The autonomic nervous system has been shaped by natural selection to trigger quick and reliable action in the face of emergencies. This includes parts of the brain that makes us feel pleasure and pain (such as the orbitofrontal cortex) and parts that trigger survival-related motivations (such as the hypothalamus). This automatic system has its finger on the dopamine (pleasure hormone) release button. The rider-controlled system, in contrast, is better seen as an advisor. A rider is placed on the elephant’s back to help the elephant make better choices. The rider can see farther into the future, learn valuable information by talking to other riders or by reading maps. One thing the rider cannot succeed at is to order the elephant around against its will. We can say that the rider is an advisor or servant; not a king, president, or charioteer with a firm grip on the reins. The elephant, in contrast, is everything else. The elephant includes the gut feelings, visceral reactions, emotions, and intuitions that comprise much of the automatic system. Both the elephant and the rider each have their own intelligence, and when they work together well, they enable the unique brilliance of human beings. Then we have a happy camper. Unfortunately they don’t always work together well.

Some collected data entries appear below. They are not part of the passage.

(** * Event-stream translation and session-state engine of the OpenCode ACP agent

    A shallow embedding of [src/index.ts] (class [OpenCodeAcpAgent] and the
    functions [toAcpNotifications] and [mapToolKind]) together with the
    properties of its delta tracker, echo filter, tool permission arbiter,
    notification mapper, background process tracker, [prompt] and
    [setSessionMode].

    Conventions of the embedding:
    - a JavaScript string is a [string]; [s.length] is [String.length s],
      [s.startsWith(p)] is [String.prefix p s] and [s.substring(n)] is
      [substring_from n s];
    - the object [this.sessions], the object [this.backgroundTerminals] and the
      [Map] [lastSentTextByMessagePartId] are finite maps with string keys
      (own properties only);
    - an optional field is an [option];
    - the two calls the agent makes on the client connection
      ([sessionUpdate], [requestPermission]) are the nodes of an interaction
      tree [Client]; a run against a client yields the list of calls made;
    - a thrown [Error] is the [Threw] case of [Result]. *)

From Stdlib Require Import String Ascii List ZArith Lia.
From stdpp Require Import gmap strings list fin_maps.

Local Open Scope string_scope.

(** ** Strings *)

(** [s.substring(n)]: the suffix of [s] from index [n]; an index beyond the end
    is clamped to the length, which leaves the empty string. *)
Fixpoint substring_from (n : nat) (s : string) : string :=
  match n, s with
  | O, _ => s
  | S _, EmptyString => EmptyString
  | S n', String _ s' => substring_from n' s'
  end.

(** [s.startsWith(p)] *)
Definition startsWith (s p : string) : bool := String.prefix p s.

(** [a || b] on strings: the empty string is falsy. *)
Definition str_or (a b : string) : string :=
  if decide (a = "") then b else a.

(** [a || b] where [a] may be [undefined]. *)
Definition opt_str_or (a : option string) (b : string) : string :=
  match a with
  | Some s => str_or s b
  | None => b
  end.

(** ** Enumerations of the ACP schema *)

Inductive ToolCallStatus : Type :=
| Pending
| InProgress
| Completed
| Failed.

Inductive ToolKind : Type :=
| Read
| Edit
| Delete
| Move
| Search
| Execute
| Think
| Fetch
| SwitchMode
| Other.

Inductive PlanEntryPriority : Type :=
| High
| Medium
| Low.

Inductive PlanEntryStatus : Type :=
| PlanPending
| PlanInProgress
| PlanCompleted.

Inductive StopReason : Type :=
| end_turn
| max_tokens
| max_turn_requests
| refusal
| cancelled.

#[global] Instance ToolCallStatus_eq_dec : EqDecision ToolCallStatus.
Proof. solve_decision. Defined.

#[global] Instance ToolKind_eq_dec : EqDecision ToolKind.
Proof. solve_decision. Defined.

(** ** Tool kind inference *)

Definition mapToolKind (toolName : string) : ToolKind :=
  if startsWith toolName "read" then Read
  else if startsWith toolName "write"
          || startsWith toolName "edit"
          || startsWith toolName "apply"
          || startsWith toolName "insert" then Edit
  else if startsWith toolName "execute" then Execute
  else if startsWith toolName "search" || startsWith toolName "list" then Search
  else if startsWith toolName "browser" then Fetch
  else if startsWith toolName "update"
          || startsWith toolName "ask"
          || startsWith toolName "new_task" then Think
  else if startsWith toolName "switch" then SwitchMode
  else Other.

(** The inference as the specification words it: an ordered table of
    prefixes, the first row with a matching prefix gives the kind, and a
    name that matches no row is [Other]. *)
Definition kind_table : list (list string * ToolKind) :=
  [ (["read"], Read);
    (["write"; "edit"; "apply"; "insert"], Edit);
    (["execute"], Execute);
    (["search"; "list"], Search);
    (["browser"], Fetch);
    (["update"; "ask"; "new_task"], Think);
    (["switch"], SwitchMode) ].

Fixpoint first_matching_row (rows : list (list string * ToolKind))
    (toolName : string) : ToolKind :=
  match rows with
  | [] => Other
  | (prefixes, kind) :: rest =>
      if existsb (fun p => String.prefix p toolName) prefixes then kind
      else first_matching_row rest toolName
  end.

Definition kind_by_table (toolName : string) : ToolKind :=
  first_matching_row kind_table toolName.

(** ** Downstream notifications (ACP [SessionNotification]) *)

Inductive ContentBlock : Type :=
| TextContent (text : string)
| ImageContent (mimeType uri data : string).

Inductive ToolCallContent : Type :=
| Content (content : ContentBlock)
| Diff (path : string) (oldText : option string) (newText : string).

Record PlanEntry : Type := mkPlanEntry {
  entry_content : string;
  entry_priority : PlanEntryPriority;
  entry_status : PlanEntryStatus
}.

(** The [update] member of a notification, by its [sessionUpdate] tag.  A
    field that one call site sets and another leaves out is an [option]. *)
Inductive SessionUpdate : Type :=
| agent_message_chunk (content : ContentBlock)
| agent_thought_chunk (content : ContentBlock)
| tool_call (toolCallId title : string) (status : ToolCallStatus)
    (kind : ToolKind) (content : list ToolCallContent)
    (locations : option (list string))
| tool_call_update (toolCallId : string) (title : option string)
    (status : ToolCallStatus) (content : list ToolCallContent)
    (locations : option (list string))
| plan (entries : list PlanEntry).

Record SessionNotification : Type := mkNotification {
  sessionId : string;
  update : SessionUpdate
}.

(** ** Permission round trip *)

Record PermissionOption : Type := mkOption {
  optionId : string;
  option_name : string;
  option_kind : string
}.

Record RequestPermissionRequest : Type := mkPermissionRequest {
  req_sessionId : string;
  req_toolCallId : string;
  req_title : string;
  req_options : list PermissionOption
}.

(** [permissionResponse.outcome]: either [{outcome: "cancelled"}] or
    [{outcome: "selected", optionId}]. *)
Inductive RequestPermissionOutcome : Type :=
| outcome_cancelled
| outcome_selected (optionId : string).

(** ** Upstream parts (OpenCode [Part]) *)

Record PartTime : Type := mkTime {
  time_start : Z;
  time_end : option Z
}.

(** What the handlers read of a tool's output: an object with [path] and
    [newText] (and maybe [oldText]), or anything else; [json] is the text
    [JSON.stringify] gives for the output. *)
Inductive ToolOutput : Type :=
| OutputEdit (path : string) (oldText : option string) (newText : string)
    (json : string)
| OutputJson (json : string).

(** [part.state]; [input], [output] and [error] are kept as the text
    [JSON.stringify] gives for them ([input_json] is that of [input || {}]). *)
Inductive ToolState : Type :=
| StatePending
| StateRunning (title : option string) (input_json : string)
| StateCompleted (output : ToolOutput)
| StateError (error_json : string).

Inductive PartBody : Type :=
| PartText (text : string) (time : option PartTime)
| PartReasoning (text : string)
| PartTool (callID tool : string) (state : ToolState)
    (content : option (list ToolCallContent))
    (locations : option (list string))
| PartFile (mime : string) (filename : option string) (url : string)
| PartPatch (hash : string) (files : list string)
| PartSnapshot
| PartAgent
| PartStepStart
| PartStepFinish
| PartUnknown (type : string).

Record Part : Type := mkPart {
  part_id : string;
  part_sessionID : string;
  part_body : PartBody
}.

(** [messageInfo.error] of an assistant message. *)
Record MessageError : Type := mkMessageError {
  error_name : string;
  error_message : option string;
  error_data_json : string
}.
(** * Mavic: the reddit image scraper (src/reddit/scraper.go, src/reddit/json.go)

    A shallow embedding of the Go scraper: the string and path helpers of the
    Go standard library it calls, the JSON data model, the metadata parsing
    stage, the download worker, and the goroutine pipeline as a labelled
    transition system. *)

From Stdlib Require Import ZArith Ascii DecimalString.
From Stdlib Require String.
From stdpp Require Import gmap strings list.

Local Open Scope Z_scope.
Local Open Scope nat_scope.

(** ** Outcomes of fallible code *)

(** Ways in which the Go program stops abnormally.  A panic that no goroutine
    recovers, and [log.Fatal], both end the whole process. *)
Inductive panic : Type :=
  | NilDereference        (* runtime error: invalid memory address or nil pointer dereference *)
  | LogPanic              (* log.Panic *)
  | LogFatal              (* log.Fatal / log.Fatalf *)
  | SendOnClosedChannel   (* panic: send on closed channel *)
  | NilMapAssignment      (* panic: assignment to entry in nil map *)
  | ConcurrentMapAccess   (* fatal error: concurrent map writes / read and map write *)
  | NegativeWaitGroup     (* panic: sync: negative WaitGroup counter *)
  | SemaphoreOverRelease. (* panic: semaphore: released more than held *)

Inductive result (A : Type) : Type :=
  | Ok (a : A)
  | Panic (p : panic).
Arguments Ok {A} a.
Arguments Panic {A} p.
(** The value of an entry of the provider's [data]: its [value] member,
    [0.0] when it has none. *)
Definition entry_value (entry : dict) : pyval :=
  match pydict.get "value" entry with
  | Some v => v
  | None => PFloat 0%float
  end.

(** Numeric coercion: the float [float(v)] gives, if it gives one. *)
Definition coerced (w : World) (v : pyval) : option float :=
  match result_of (py.float (float_of_str w) v) with
  | Returned rate => Some rate
  | Raised _ => None
  end.

(** The rates of the codes of [codes] that are present in [data] as an
    object whose value coerces. *)
Definition surviving_rates (w : World) (data : dict) (codes : list string)
  : dict :=
  flat_map
    (fun code =>
       match pydict.get code data with
       | Some (PDict entry) =>
           match coerced w (entry_value entry) with
           | Some rate => [(code, PFloat rate)]
           | None => []
           end
       | _ => []
       end)
    codes.

(** An entry of the shape the provider documents: an object whose value is
    no integer beyond the range of a float. *)
Definition well_formed_entry (v : pyval) : Prop :=
  exists entry,
    v = PDict entry
    /\ forall z, entry_value entry = PInt z -> py.float_of_Z z <> None.

(** The three shapes of a result of [get_exchange_rates_for_currency]. *)
Definition rates_error (currency_code message : string) : dict :=
  [ ("base_currency", PStr (pystr.upper (pystr.strip currency_code)));
    ("error", PStr message) ].

Definition rates_success (currency_code : string) (rates : dict) : dict :=
  [ ("base_currency", PStr (pystr.upper (pystr.strip currency_code)));
    ("rates", PDict rates);
    ("provider", PStr "currencyapi.com") ].

(** The request [get_exchange_rates_for_currency] sends. *)
Definition rates_request (api_key currency_code : string) : event :=
  HttpGet currency_tool.currencyapi_url
    (currency_tool.currencyapi_params api_key
       (pystr.upper (pystr.strip currency_code))).

(** What the loop of [get_exchange_rates_for_currency] makes of a payload. *)
Definition rates_of_payload (w : World) (payload : pyval) : outcome dict :=
  result_of (data <- py.get payload "data" (PDict []) ;;
             currency_tool.collect_rates w data
               currency_tool.target_currencies []).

When you see a painting, you usually know instantly and automatically whether you like it. If pushed to explain your judgment, you confabulate. You don’t really have reasons for why you think something is beautiful, but your interpreter module (the rider) is skilled at making up reasons. The rider searches for plausible reasons for liking the painting, and latches onto the first reasons that makes sense (maybe something about the light, or color, or the reflection made in a tear drop).

Moral arguments are much the same: if two people feel strongly about an issue, their feelings come first, and their reasons are invented on the fly, to throw at each other. When you refute a person’s argument, do you generally change their mind to agree with you? Of course not, because the argument you defeated was not the cause of their position; their argument was also made up after the judgment was already made.

When listening closely to moral arguments, you can often hear something surprising: it is really the elephant holding the reins, guiding the rider. It is the elephant that is deciding what is good or bad, beautiful or ugly. Gut feelings, intuitions, and snap judgments happen constantly and automatically, but only the rider can string sentences together and create arguments to give to other people.

In moral arguments, the rider goes beyond being just an advisor to the elephant; he becomes a lawyer, fighting in the court of public opinion to persuade others of the elephant’s point of view. Our minds are loose confederations of parts, but we identify with and pay too much attention to one part: conscious verbal thinking. Because we can see only one little corner of the mind’s vast operation, we are surprised when urges, wishes, and temptations emerge, seemingly from nowhere.

We are the rider, and we are the elephant. Both have their strengths and special skills. In future blogs we will discuss how harmony between these two gives us a greater glimpse into the area of Happiness.